ACTIVITY: In the records below, find each line with the word "credentials" and copy it.

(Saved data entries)
····················
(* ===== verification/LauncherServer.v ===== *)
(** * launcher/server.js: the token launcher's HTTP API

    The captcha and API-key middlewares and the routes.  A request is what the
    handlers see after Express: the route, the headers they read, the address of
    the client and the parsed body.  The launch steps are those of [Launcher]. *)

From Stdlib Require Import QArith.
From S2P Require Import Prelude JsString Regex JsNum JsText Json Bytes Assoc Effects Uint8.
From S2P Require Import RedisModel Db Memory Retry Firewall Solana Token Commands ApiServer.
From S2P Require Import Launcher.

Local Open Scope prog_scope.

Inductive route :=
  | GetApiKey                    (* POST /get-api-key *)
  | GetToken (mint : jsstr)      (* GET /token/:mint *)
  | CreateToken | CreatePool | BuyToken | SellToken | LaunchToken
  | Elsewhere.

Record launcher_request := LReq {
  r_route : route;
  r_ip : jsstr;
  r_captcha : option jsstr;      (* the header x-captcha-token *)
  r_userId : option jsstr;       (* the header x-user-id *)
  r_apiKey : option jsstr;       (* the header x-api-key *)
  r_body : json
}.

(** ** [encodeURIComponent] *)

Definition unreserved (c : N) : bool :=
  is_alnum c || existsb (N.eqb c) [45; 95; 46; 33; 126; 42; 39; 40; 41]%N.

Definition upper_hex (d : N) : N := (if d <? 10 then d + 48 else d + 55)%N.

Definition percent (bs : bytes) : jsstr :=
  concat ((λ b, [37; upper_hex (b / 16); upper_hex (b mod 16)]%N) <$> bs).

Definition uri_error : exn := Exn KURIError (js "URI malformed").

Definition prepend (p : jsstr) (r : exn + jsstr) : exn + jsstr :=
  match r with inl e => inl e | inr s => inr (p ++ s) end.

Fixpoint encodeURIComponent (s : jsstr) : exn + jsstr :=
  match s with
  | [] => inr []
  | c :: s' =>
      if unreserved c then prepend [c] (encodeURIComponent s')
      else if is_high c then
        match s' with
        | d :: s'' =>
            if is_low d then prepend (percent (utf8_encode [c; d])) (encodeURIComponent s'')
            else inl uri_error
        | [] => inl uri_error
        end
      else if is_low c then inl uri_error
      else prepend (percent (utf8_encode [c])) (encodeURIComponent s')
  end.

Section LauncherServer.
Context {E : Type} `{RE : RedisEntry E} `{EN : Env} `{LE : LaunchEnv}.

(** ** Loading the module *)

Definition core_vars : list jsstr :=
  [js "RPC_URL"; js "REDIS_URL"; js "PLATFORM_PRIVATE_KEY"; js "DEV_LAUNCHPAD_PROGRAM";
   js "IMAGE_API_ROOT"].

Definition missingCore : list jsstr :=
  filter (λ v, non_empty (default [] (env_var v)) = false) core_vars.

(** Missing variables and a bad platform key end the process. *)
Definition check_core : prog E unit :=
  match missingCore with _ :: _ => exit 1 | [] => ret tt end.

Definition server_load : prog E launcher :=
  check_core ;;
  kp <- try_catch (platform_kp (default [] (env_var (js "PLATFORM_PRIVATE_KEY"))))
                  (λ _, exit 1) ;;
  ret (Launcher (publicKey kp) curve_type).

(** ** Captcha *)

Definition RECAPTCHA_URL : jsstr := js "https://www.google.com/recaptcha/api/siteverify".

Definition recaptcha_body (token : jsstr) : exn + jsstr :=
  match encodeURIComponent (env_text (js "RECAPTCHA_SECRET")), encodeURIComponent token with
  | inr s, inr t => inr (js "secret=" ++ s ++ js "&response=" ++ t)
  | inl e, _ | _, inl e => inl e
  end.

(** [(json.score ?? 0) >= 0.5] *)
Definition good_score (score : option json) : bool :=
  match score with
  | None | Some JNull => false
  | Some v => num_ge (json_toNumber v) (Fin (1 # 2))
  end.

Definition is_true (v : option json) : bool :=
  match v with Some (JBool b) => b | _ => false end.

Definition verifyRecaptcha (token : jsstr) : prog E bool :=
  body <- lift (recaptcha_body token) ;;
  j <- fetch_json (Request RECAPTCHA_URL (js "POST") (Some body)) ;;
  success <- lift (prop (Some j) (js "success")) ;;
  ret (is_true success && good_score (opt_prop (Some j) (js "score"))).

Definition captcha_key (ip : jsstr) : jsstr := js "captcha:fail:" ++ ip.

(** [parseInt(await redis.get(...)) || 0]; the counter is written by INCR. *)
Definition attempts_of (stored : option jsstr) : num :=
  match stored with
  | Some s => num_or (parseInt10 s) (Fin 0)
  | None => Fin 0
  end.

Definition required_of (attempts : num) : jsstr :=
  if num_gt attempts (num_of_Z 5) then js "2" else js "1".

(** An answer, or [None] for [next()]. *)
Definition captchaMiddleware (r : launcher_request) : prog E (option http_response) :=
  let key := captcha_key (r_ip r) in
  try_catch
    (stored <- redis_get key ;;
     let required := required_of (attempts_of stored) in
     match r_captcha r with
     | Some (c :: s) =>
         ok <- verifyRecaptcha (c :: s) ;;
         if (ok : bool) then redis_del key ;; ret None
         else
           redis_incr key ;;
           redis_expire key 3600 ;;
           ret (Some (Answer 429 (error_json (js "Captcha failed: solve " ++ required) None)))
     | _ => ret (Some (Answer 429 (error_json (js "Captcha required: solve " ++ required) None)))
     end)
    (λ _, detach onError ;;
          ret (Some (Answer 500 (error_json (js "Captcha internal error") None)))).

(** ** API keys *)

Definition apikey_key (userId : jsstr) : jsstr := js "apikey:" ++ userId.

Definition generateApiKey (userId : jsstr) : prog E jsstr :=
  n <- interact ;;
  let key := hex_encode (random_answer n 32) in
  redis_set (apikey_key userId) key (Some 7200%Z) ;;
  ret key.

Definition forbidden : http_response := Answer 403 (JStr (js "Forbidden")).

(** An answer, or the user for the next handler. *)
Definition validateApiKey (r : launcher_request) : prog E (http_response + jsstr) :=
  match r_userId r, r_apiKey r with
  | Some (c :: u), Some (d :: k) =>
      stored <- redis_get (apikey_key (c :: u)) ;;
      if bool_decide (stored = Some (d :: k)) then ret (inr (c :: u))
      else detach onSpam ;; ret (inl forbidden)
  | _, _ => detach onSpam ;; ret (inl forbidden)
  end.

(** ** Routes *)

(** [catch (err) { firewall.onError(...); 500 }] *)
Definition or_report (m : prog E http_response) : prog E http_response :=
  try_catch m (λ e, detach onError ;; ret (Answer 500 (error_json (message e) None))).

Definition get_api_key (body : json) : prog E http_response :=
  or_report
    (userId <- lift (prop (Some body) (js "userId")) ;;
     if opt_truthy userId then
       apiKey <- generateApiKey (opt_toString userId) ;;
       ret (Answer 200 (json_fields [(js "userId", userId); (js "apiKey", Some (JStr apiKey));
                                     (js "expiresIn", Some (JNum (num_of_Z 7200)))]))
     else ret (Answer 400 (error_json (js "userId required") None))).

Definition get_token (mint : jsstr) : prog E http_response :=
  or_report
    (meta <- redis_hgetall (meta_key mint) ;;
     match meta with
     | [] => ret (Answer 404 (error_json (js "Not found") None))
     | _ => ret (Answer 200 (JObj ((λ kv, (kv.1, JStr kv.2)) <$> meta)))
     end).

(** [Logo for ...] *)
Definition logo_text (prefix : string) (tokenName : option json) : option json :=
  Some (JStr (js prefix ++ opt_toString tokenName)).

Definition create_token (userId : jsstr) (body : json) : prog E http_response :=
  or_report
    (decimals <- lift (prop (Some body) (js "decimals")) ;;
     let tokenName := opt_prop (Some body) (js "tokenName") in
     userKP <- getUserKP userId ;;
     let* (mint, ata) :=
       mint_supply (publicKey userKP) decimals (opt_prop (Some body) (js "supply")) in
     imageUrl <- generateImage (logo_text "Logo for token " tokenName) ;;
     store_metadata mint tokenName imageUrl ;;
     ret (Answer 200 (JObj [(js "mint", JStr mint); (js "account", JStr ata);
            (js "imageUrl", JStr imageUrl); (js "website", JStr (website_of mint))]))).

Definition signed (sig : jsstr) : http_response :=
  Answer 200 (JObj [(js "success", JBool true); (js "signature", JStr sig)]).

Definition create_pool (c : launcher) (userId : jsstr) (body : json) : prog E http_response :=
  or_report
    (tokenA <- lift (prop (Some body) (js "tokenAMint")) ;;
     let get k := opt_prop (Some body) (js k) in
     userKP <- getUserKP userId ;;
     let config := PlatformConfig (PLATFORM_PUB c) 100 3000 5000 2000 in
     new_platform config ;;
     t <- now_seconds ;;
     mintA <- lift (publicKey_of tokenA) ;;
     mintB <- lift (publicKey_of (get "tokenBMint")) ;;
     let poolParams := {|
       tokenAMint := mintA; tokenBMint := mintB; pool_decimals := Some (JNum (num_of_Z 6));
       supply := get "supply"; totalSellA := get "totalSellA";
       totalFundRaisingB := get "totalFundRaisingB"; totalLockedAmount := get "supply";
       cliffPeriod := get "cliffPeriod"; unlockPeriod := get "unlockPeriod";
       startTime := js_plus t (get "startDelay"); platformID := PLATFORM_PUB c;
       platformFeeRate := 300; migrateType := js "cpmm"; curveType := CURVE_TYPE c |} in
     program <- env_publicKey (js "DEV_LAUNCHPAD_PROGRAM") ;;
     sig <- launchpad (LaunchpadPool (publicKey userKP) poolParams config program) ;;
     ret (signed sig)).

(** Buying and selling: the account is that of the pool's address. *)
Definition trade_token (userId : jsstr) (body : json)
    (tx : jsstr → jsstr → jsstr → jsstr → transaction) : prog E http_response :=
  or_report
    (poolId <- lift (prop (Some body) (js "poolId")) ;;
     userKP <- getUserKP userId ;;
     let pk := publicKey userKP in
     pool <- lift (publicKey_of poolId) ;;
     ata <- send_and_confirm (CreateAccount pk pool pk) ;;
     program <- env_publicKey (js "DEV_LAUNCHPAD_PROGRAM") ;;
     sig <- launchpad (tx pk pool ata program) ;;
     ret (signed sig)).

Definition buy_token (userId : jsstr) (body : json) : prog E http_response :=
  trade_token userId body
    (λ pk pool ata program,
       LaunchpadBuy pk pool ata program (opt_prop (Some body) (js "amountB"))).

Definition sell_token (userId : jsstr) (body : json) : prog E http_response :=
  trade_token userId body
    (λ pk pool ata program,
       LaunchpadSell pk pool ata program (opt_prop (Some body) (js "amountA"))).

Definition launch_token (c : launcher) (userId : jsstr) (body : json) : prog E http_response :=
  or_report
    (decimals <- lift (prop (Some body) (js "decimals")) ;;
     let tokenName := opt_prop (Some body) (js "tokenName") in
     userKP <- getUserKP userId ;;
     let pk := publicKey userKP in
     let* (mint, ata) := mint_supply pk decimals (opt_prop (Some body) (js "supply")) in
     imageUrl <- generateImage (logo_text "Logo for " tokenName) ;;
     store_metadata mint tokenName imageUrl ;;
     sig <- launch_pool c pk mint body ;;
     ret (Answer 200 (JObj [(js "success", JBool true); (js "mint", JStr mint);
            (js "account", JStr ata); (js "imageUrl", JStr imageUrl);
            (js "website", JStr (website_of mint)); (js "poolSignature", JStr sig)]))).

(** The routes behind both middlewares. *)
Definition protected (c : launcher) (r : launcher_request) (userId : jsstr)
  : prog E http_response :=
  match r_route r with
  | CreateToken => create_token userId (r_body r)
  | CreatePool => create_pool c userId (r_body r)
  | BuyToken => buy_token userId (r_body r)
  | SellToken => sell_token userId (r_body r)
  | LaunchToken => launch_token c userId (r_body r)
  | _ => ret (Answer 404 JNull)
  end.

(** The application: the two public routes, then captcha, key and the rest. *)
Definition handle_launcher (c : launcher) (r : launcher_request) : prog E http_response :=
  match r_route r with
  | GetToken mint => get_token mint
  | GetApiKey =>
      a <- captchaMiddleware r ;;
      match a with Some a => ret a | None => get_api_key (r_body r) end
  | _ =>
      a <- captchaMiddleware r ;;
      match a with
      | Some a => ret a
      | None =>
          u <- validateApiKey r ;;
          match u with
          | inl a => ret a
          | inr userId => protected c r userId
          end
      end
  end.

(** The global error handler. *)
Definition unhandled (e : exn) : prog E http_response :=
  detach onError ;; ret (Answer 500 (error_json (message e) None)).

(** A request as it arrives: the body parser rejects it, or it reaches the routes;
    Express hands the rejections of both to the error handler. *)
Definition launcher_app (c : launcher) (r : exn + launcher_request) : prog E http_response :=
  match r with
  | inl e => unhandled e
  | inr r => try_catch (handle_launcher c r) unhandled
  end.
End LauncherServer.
····················
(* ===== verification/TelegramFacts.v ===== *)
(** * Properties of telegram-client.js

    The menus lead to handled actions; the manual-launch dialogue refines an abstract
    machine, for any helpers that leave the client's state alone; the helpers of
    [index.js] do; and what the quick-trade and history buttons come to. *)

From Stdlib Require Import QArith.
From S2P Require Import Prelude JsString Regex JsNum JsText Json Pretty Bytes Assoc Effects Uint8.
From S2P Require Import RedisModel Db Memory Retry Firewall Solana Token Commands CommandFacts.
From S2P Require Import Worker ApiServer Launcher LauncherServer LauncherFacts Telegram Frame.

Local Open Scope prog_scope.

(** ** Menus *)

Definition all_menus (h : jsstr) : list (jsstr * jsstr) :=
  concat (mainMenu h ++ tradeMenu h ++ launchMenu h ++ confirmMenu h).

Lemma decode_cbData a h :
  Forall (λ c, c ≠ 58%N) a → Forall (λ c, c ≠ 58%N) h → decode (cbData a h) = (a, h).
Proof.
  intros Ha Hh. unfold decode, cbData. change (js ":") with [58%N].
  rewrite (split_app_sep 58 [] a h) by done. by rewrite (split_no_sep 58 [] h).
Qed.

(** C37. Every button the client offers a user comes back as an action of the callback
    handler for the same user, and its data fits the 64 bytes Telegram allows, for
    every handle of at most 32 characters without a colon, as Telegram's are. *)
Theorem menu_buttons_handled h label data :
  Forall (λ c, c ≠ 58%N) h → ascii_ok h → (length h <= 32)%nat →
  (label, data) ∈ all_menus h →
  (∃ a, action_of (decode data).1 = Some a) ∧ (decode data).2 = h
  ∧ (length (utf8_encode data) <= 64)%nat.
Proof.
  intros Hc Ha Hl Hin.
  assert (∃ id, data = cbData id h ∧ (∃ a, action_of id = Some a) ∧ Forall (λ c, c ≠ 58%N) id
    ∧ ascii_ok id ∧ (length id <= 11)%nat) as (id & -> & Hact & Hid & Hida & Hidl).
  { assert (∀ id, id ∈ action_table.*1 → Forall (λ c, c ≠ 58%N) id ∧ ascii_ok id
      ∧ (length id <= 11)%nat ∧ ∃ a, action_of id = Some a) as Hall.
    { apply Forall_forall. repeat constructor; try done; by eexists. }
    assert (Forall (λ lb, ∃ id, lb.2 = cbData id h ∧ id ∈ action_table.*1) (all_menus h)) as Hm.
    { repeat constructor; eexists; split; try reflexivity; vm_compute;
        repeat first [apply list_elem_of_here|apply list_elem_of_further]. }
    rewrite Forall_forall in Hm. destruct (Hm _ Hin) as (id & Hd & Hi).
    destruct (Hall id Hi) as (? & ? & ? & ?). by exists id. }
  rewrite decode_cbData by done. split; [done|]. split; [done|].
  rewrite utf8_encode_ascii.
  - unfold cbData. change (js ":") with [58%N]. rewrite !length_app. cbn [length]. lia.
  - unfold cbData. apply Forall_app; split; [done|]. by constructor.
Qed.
····················
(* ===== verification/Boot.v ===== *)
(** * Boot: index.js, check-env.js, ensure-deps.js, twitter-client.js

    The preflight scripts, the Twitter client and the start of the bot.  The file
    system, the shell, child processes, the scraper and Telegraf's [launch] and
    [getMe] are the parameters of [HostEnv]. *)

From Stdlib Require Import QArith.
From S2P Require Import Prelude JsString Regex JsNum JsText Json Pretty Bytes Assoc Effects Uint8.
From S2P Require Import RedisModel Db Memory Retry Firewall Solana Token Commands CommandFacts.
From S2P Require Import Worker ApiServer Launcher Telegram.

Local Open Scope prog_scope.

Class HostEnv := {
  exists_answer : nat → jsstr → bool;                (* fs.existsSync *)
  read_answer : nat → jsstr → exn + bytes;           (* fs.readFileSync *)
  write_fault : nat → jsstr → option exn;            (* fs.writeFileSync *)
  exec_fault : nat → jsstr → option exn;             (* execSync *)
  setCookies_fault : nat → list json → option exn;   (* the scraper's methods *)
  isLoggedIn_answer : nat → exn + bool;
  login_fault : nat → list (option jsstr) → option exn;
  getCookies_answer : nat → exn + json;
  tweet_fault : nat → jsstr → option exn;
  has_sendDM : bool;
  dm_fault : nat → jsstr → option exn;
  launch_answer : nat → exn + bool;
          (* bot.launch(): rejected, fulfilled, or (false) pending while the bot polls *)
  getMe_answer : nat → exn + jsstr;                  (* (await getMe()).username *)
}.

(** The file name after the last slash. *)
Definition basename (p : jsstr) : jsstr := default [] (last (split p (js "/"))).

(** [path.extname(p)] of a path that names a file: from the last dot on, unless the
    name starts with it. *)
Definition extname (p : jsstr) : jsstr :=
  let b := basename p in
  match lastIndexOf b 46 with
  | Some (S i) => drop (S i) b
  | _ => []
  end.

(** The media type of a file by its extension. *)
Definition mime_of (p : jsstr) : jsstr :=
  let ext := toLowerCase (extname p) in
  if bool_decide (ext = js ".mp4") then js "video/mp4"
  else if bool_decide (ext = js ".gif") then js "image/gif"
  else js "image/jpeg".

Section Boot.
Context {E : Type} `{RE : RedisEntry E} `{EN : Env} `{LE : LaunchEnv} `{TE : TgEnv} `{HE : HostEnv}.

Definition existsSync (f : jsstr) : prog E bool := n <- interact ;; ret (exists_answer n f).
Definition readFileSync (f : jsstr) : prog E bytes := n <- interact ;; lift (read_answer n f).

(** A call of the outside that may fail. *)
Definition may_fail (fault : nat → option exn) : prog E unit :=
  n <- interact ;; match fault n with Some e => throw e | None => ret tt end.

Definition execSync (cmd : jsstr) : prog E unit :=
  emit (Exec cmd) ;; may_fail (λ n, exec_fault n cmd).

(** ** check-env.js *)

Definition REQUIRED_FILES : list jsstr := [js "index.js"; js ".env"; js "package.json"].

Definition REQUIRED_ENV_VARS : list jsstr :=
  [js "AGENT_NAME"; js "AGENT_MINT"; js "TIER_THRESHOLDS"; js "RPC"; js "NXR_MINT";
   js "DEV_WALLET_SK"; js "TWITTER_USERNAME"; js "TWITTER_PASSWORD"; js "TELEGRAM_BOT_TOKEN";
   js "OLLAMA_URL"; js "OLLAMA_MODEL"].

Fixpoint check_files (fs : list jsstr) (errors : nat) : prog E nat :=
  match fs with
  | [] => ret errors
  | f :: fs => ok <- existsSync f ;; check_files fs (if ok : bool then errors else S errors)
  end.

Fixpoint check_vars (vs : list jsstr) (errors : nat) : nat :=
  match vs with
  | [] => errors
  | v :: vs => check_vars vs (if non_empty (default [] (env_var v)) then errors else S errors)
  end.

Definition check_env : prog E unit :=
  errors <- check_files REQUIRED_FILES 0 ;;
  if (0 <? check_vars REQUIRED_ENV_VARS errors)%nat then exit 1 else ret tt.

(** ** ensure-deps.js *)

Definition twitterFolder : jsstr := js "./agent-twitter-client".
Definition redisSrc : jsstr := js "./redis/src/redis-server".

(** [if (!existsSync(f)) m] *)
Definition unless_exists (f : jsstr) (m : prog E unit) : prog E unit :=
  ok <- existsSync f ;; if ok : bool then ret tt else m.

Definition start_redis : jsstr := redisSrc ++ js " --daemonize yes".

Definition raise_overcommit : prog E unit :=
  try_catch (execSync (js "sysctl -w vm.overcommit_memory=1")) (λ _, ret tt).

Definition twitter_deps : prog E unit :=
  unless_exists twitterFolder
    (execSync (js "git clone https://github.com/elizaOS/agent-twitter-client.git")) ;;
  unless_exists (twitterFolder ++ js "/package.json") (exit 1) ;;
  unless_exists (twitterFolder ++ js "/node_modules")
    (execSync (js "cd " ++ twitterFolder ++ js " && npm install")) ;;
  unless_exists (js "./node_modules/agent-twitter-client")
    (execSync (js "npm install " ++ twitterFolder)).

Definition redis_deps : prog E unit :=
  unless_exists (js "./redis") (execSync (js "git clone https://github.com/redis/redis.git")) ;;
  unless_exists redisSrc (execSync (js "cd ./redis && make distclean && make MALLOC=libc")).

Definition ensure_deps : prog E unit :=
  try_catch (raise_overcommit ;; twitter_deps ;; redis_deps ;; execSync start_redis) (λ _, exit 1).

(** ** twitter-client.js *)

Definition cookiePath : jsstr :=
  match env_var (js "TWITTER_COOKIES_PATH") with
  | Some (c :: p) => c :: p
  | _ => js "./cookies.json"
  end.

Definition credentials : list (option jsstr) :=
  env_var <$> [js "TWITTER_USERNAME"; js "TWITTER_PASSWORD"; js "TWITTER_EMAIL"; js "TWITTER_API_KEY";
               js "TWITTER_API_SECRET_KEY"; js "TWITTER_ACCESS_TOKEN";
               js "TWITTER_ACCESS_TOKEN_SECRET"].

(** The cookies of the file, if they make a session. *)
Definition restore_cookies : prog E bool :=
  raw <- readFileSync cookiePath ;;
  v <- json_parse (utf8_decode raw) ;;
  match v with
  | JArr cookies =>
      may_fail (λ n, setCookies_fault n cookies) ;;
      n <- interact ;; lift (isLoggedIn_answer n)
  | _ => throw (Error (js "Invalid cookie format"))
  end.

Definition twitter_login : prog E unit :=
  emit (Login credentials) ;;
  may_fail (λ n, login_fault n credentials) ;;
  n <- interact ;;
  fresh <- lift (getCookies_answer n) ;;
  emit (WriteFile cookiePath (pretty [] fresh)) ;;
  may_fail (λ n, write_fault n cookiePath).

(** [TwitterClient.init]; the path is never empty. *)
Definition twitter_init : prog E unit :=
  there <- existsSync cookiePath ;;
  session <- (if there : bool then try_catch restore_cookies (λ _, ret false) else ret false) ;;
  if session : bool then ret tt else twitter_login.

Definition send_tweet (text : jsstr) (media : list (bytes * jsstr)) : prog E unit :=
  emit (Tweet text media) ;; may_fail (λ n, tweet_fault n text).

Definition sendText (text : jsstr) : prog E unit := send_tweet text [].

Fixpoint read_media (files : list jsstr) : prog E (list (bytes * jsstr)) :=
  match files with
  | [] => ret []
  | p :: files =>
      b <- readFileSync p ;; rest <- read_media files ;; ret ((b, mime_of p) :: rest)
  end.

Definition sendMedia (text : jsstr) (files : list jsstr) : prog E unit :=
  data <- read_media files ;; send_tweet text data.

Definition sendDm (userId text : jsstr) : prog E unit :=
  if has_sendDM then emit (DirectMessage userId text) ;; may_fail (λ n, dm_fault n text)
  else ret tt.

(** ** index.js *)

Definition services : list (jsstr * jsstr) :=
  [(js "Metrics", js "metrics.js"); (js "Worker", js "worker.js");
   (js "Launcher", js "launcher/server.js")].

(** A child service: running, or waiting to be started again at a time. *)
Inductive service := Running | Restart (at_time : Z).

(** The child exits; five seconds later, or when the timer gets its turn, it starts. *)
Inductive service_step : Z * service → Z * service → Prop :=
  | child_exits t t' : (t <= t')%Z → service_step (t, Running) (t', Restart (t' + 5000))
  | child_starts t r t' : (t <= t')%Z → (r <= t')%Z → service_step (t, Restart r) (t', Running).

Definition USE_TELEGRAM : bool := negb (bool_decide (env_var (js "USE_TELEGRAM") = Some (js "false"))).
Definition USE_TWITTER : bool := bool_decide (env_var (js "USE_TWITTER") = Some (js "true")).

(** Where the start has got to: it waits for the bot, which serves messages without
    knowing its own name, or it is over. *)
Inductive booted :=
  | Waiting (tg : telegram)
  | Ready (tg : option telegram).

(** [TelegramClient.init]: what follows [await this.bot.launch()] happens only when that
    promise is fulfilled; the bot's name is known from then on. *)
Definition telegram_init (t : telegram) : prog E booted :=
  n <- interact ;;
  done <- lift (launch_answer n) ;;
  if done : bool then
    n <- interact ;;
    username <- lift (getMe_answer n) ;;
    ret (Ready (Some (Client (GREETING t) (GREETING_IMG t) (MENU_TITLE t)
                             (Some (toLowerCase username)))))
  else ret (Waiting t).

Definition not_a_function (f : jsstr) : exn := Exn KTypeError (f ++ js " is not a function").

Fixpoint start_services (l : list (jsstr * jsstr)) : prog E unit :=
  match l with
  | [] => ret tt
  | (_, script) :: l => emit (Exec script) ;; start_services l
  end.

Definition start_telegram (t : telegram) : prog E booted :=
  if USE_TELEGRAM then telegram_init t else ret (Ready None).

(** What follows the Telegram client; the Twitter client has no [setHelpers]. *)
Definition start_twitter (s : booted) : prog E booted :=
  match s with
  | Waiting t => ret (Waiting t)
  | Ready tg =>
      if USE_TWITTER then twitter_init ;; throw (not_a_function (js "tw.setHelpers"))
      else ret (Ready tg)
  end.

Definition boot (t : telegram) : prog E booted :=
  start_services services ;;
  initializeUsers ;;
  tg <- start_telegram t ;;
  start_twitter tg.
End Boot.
····················
WRITTEN REPLY:
Definition credentials : list (option jsstr) :=
  emit (Login credentials) ;;
  may_fail (λ n, login_fault n credentials) ;;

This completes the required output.